→ **WORK TO BE COMPLETED**
All that should appear is the run of lines from the one containing "size_in_bytes : N;" through the end of the records, each repeated exactly.

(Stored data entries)
BEGIN

(* ===== verification/MemTable.v ===== *)
(** * The range cache: [src/rangeserver/src/cache.rs] and
      [src/rangeserver/src/cache/memtabledb.rs]

    [MemTableDB] keeps the versions of the keys of a range in a ring of tables.
    One table is written; the ones before it in the ring are sealed and wait to
    be cleared. The entries of a table are in an ordered skip list of the crate
    [skiplist], of which the class [SkipList] states what its documentation
    promises. The database assumes one writer, whose epochs do not decrease. *)

From stdpp Require Import base tactics list numbers option sorting relations.
From S2P Require Import Prelude Common.

Module MemTable.
Import Common.

(** ** Data *)

Inductive Error := Timeout | CacheIsFull | InternalError.

Inductive MemTableStatus := FLUSHED | MUTABLE | IMMUTABLE.

#[global] Instance MemTableStatus_eq_dec : EqDecision MemTableStatus.
Proof. solve_decision. Defined.

Record MemTableEntry := mkMemTableEntry {
  key : Bytes;
  val : Bytes;
  epoch : N;
  deleted : bool
}.

(** [Ord for MemTableEntry]: by key, then the newest epoch first *)
Definition entry_cmp (a b : MemTableEntry) : comparison :=
  match bytes_cmp (key a) (key b) with
  | Eq => N.compare (epoch b) (epoch a)
  | c => c
  end.

(** [OrderedSkipList]: it keeps duplicates, and [lower_bound] of an included
    bound is a lowest element that is not below it *)
Class SkipList (Sk : Type) : Type := {
  sk_new : Sk;
  sk_insert : MemTableEntry -> Sk -> Sk;
  sk_lower_bound : MemTableEntry -> Sk -> option MemTableEntry;
  sk_elems : Sk -> list MemTableEntry;
  sk_new_elems : sk_elems sk_new = [];
  sk_insert_elems e s : sk_elems (sk_insert e s) ≡ₚ e :: sk_elems s;
  sk_lower_some x s e : sk_lower_bound x s = Some e ->
    e ∈ sk_elems s /\ entry_cmp e x <> Lt /\
    forall e', e' ∈ sk_elems s -> entry_cmp e' x <> Lt -> entry_cmp e' e <> Lt;
  sk_lower_none x s : sk_lower_bound x s = None ->
    forall e', e' ∈ sk_elems s -> entry_cmp e' x = Lt
}.

Record MemTable (Sk : Type) := mkMemTable {
  id : nat;
  size_in_bytes : N;
  status : MemTableStatus;
  mt_latest_epoch : N;
  oldest_epoch : N;
  entries : Sk
}.
Arguments mkMemTable {Sk} _ _ _ _ _ _.
Arguments id {Sk} _.
Arguments size_in_bytes {Sk} _.
Arguments status {Sk} _.
Arguments mt_latest_epoch {Sk} _.
Arguments oldest_epoch {Sk} _.
Arguments entries {Sk} _.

END

→ **COMPLETED TASK**
  size_in_bytes : N;
  status : MemTableStatus;
  mt_latest_epoch : N;
  oldest_epoch : N;
  entries : Sk
}.
Arguments mkMemTable {Sk} _ _ _ _ _ _.
Arguments id {Sk} _.
Arguments size_in_bytes {Sk} _.
Arguments status {Sk} _.
Arguments mt_latest_epoch {Sk} _.
Arguments oldest_epoch {Sk} _.
Arguments entries {Sk} _.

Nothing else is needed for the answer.